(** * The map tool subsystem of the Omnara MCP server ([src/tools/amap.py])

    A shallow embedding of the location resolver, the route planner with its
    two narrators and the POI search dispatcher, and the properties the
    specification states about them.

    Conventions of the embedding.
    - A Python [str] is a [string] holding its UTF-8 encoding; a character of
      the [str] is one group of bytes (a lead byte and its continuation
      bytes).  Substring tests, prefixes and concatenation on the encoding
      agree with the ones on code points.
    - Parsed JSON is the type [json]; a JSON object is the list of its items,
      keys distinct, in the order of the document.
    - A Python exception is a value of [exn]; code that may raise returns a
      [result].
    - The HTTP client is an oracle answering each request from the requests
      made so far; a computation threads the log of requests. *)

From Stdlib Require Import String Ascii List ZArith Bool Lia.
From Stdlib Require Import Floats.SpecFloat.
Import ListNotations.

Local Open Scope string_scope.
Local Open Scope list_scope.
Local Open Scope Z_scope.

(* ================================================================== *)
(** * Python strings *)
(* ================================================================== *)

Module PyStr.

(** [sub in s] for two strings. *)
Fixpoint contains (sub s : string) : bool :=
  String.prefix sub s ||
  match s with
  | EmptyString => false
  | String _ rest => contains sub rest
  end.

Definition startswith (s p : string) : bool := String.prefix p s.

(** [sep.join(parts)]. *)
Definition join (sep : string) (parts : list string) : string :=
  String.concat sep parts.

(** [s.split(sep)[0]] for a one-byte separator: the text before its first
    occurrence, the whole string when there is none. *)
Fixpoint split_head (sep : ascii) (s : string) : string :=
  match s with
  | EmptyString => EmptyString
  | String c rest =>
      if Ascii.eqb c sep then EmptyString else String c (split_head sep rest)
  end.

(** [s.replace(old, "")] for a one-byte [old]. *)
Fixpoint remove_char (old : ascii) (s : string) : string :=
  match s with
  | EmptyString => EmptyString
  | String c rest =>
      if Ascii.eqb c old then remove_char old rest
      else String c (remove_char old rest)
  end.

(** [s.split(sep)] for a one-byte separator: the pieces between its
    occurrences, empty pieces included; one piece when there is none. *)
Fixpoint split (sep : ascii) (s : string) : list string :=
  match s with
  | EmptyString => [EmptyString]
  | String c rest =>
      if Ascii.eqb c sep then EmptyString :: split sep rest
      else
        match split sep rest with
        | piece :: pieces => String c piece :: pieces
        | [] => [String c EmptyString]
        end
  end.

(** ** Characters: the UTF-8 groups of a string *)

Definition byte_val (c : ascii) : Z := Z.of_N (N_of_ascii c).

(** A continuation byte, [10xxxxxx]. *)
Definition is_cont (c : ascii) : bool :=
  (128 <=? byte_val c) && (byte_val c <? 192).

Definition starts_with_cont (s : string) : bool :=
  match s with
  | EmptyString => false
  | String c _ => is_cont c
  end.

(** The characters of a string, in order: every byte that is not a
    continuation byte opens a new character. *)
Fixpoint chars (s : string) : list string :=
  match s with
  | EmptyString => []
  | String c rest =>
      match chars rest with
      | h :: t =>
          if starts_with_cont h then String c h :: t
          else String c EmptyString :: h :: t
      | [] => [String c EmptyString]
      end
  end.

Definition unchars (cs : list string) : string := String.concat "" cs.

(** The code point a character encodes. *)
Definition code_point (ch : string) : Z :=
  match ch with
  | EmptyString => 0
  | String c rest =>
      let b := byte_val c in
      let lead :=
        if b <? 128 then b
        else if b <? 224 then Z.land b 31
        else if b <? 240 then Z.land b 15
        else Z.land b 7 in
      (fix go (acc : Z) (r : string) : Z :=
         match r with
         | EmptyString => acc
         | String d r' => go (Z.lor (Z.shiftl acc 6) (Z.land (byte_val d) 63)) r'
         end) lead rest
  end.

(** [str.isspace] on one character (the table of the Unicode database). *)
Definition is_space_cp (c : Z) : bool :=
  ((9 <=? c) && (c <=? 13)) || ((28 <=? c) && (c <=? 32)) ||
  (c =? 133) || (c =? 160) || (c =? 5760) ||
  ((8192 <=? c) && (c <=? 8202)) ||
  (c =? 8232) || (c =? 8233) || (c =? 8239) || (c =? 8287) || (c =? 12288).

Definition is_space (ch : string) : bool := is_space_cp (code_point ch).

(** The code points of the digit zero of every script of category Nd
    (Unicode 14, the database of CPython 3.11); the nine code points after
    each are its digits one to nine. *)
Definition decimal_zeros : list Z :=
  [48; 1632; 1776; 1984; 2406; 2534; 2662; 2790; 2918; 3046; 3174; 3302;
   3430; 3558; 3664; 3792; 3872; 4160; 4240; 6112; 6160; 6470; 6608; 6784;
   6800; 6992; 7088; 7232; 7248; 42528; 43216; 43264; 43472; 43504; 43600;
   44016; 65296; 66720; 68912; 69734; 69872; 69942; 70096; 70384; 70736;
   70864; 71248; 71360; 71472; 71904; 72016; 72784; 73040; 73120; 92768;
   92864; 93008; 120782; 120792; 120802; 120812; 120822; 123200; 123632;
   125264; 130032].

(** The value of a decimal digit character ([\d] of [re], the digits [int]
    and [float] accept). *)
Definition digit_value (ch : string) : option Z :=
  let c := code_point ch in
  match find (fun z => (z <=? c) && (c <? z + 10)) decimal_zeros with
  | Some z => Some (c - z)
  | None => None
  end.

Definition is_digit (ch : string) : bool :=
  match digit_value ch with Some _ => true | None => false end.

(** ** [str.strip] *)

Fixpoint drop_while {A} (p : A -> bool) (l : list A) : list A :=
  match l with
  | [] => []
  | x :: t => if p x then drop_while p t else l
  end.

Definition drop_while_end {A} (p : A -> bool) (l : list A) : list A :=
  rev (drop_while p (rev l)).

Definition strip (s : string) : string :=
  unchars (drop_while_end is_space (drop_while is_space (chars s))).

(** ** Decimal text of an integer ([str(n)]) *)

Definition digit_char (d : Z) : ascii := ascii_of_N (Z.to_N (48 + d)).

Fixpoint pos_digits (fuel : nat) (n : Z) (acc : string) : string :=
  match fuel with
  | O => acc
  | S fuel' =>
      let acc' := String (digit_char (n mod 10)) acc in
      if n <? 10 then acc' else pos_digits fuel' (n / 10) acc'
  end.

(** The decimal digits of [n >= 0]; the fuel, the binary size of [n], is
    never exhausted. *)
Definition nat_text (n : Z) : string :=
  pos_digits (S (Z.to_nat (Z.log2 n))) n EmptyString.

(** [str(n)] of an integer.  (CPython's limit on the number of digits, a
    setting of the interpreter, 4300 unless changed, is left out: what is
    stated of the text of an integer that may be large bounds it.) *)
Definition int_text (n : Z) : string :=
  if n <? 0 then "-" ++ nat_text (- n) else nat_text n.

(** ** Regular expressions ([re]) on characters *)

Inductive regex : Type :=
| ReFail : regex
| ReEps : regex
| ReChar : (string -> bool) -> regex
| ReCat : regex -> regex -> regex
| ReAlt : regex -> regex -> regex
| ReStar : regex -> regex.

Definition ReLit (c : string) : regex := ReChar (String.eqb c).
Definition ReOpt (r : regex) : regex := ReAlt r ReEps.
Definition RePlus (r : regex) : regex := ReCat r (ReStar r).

○ ○ ○ ○ ○ ○ ○

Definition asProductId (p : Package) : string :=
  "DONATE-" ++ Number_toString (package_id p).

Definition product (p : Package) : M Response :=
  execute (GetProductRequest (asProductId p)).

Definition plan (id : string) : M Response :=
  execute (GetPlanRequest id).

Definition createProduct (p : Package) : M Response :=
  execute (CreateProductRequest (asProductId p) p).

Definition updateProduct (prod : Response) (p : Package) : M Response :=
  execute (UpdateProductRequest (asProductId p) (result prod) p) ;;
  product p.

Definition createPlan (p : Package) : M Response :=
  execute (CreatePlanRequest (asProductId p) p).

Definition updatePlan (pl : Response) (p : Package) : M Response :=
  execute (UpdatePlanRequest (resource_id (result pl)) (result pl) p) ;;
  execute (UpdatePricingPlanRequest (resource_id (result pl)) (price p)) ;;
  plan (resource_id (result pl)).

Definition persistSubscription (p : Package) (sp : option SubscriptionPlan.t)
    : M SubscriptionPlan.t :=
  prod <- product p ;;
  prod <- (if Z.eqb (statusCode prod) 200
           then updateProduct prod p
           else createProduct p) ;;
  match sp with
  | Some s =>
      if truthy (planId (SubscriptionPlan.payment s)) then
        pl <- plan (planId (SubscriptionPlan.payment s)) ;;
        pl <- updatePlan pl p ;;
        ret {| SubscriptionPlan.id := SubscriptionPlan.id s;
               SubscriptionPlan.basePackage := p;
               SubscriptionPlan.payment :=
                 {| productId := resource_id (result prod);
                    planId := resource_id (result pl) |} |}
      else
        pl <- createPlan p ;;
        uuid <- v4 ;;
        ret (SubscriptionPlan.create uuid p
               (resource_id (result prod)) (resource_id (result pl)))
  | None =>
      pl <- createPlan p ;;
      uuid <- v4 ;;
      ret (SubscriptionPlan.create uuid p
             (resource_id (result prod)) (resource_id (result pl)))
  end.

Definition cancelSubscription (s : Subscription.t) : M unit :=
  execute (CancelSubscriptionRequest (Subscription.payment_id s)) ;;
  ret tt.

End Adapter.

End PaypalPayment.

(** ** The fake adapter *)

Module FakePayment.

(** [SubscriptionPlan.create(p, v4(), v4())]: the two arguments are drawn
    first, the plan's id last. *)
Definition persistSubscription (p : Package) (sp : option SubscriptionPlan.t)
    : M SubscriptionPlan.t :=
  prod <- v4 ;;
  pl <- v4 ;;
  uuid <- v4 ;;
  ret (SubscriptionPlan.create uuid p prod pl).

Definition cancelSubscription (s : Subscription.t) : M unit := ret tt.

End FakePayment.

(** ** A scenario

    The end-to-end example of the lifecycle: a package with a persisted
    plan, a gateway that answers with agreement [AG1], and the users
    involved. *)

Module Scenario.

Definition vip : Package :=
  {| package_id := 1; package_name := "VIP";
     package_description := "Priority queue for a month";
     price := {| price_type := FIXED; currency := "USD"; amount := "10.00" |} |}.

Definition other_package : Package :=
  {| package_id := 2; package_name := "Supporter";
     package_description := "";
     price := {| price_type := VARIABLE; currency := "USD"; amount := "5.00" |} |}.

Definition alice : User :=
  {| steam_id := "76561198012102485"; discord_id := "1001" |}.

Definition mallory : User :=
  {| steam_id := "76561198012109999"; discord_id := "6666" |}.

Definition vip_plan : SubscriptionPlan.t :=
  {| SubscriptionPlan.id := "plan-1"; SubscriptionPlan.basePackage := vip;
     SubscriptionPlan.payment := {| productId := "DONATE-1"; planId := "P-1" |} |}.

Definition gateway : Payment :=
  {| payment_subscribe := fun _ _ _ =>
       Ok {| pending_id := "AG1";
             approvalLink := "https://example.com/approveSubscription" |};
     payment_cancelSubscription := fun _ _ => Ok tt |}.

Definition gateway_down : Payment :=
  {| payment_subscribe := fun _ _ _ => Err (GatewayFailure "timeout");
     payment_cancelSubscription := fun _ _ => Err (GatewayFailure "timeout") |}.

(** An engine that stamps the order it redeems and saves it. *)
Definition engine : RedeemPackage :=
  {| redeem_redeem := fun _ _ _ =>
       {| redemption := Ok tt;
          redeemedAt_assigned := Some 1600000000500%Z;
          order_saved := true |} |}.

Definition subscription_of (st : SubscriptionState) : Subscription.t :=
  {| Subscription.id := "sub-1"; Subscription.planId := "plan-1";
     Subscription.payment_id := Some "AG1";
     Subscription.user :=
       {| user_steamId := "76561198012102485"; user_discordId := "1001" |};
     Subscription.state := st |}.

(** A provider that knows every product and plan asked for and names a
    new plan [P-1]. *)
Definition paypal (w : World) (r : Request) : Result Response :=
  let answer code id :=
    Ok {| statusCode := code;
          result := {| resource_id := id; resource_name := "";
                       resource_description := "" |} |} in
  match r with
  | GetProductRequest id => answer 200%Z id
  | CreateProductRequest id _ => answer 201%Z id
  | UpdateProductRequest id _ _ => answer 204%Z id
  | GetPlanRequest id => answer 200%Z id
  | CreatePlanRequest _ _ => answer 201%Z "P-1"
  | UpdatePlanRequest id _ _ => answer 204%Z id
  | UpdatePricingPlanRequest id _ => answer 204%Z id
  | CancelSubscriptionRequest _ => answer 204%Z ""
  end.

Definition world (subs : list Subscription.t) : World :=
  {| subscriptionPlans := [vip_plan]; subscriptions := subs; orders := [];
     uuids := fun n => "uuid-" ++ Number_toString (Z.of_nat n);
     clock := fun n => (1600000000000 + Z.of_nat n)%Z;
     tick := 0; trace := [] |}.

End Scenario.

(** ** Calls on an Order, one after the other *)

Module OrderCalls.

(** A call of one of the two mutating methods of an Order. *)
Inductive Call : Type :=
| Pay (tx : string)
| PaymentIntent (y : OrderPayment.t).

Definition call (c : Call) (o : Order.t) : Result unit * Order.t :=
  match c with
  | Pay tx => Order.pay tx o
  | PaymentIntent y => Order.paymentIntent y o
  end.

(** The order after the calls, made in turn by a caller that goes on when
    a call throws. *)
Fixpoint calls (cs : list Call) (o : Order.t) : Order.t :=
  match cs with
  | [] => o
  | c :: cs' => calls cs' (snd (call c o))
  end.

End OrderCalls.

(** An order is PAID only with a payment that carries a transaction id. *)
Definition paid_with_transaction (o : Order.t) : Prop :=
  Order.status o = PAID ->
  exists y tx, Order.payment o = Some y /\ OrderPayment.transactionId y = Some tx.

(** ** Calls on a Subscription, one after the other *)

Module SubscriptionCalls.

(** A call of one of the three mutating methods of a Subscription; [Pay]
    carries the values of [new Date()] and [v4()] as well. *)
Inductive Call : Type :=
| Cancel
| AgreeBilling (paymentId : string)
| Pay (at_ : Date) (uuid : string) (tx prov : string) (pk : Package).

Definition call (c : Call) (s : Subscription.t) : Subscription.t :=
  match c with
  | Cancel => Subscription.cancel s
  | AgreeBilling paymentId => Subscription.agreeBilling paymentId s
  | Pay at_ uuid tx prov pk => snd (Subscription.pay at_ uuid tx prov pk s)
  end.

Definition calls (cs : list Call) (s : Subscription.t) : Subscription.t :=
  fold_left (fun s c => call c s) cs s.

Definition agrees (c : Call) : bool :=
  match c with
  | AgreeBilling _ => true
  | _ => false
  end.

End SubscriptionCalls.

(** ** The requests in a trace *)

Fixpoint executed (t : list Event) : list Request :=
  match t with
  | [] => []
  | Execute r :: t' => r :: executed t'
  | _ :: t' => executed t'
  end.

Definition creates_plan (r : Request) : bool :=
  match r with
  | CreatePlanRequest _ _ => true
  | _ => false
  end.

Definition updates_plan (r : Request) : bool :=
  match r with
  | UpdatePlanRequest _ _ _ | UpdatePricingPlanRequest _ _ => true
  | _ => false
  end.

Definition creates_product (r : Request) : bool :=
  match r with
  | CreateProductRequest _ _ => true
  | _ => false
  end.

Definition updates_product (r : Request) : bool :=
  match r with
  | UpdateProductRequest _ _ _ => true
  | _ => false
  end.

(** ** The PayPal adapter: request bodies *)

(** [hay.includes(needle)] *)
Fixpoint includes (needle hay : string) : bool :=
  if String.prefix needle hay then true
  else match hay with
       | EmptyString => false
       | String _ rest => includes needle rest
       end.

○ ○ ○ ○ ○ ○ ○

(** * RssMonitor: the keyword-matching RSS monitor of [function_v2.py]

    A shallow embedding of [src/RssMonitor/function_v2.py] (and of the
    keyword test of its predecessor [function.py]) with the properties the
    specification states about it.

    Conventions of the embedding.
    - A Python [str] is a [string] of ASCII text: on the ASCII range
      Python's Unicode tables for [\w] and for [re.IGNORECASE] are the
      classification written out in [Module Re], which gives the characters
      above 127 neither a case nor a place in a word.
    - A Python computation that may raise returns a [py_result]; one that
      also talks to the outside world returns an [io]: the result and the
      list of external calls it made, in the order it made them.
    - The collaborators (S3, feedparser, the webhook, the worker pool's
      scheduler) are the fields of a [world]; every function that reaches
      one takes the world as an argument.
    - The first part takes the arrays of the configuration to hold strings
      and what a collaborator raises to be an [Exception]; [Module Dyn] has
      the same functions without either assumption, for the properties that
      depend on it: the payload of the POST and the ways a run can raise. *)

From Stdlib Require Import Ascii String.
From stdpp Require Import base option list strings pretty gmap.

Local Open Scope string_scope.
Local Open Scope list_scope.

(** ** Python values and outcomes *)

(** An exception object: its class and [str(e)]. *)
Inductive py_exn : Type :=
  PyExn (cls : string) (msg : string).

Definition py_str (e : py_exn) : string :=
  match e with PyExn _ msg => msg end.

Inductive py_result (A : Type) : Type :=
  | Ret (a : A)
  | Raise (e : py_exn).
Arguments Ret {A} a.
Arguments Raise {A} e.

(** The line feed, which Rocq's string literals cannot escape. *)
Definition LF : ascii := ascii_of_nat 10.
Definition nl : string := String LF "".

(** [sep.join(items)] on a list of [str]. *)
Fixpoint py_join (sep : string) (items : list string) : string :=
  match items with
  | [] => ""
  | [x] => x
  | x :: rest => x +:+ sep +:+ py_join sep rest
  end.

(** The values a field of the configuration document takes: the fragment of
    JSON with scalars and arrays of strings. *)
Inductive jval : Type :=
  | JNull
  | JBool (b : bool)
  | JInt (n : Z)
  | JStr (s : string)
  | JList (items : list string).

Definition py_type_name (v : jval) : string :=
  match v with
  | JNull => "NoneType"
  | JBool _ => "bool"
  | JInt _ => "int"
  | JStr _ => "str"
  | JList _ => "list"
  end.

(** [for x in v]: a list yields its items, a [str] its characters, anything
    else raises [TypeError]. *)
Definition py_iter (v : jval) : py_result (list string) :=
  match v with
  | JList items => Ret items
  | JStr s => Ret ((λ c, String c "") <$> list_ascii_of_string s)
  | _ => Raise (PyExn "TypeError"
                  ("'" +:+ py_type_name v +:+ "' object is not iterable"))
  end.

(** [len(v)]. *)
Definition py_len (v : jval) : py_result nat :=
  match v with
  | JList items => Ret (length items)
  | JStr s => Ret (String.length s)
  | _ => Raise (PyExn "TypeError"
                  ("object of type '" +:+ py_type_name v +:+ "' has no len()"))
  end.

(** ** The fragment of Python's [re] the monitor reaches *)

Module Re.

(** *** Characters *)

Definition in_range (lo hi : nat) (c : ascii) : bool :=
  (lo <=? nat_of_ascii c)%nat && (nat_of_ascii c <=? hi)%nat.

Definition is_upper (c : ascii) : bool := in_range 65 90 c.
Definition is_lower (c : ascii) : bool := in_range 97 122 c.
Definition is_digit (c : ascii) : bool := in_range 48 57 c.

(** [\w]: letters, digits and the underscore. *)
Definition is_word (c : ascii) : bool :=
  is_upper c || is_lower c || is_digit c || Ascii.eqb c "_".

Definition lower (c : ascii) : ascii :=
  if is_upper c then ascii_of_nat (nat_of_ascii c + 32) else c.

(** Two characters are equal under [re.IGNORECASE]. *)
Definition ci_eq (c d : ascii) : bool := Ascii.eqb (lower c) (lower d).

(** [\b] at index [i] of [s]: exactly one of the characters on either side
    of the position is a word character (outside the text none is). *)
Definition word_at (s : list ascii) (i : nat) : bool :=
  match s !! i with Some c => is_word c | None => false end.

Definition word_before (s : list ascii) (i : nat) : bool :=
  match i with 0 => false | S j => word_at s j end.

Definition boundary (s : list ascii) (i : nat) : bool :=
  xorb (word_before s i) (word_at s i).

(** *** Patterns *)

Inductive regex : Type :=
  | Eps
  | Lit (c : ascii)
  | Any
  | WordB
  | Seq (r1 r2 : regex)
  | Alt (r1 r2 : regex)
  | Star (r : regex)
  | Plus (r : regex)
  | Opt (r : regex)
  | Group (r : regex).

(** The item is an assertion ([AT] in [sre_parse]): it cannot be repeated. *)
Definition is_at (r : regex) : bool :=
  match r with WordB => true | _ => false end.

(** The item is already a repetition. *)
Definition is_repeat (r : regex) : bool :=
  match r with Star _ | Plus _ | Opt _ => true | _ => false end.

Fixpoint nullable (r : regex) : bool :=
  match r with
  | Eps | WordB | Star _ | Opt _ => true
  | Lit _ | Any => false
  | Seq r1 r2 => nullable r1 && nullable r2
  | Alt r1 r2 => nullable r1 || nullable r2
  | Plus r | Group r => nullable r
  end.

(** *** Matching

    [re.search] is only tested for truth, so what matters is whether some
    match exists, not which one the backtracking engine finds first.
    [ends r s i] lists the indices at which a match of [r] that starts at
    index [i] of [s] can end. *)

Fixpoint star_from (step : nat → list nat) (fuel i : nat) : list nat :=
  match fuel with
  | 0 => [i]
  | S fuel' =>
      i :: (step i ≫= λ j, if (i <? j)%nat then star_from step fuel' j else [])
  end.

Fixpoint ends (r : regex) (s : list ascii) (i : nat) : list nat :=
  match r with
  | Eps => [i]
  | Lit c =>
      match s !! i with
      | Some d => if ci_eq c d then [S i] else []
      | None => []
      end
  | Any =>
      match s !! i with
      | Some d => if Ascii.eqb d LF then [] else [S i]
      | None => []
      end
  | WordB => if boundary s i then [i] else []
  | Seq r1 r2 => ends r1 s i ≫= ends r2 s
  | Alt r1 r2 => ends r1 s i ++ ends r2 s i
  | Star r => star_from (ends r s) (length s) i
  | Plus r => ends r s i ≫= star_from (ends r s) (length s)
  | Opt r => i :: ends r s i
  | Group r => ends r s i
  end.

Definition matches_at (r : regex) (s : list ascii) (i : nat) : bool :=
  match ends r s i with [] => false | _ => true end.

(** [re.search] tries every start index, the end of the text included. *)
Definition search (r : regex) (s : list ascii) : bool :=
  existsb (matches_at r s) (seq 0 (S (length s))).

○ ○ ○ ○ ○ ○ ○

**The task**.
Copy each line above that contains the word "boundary".

**Solution for this problem**.
Definition boundary (s : list ascii) (i : nat) : bool :=
  | WordB => if boundary s i then [i] else []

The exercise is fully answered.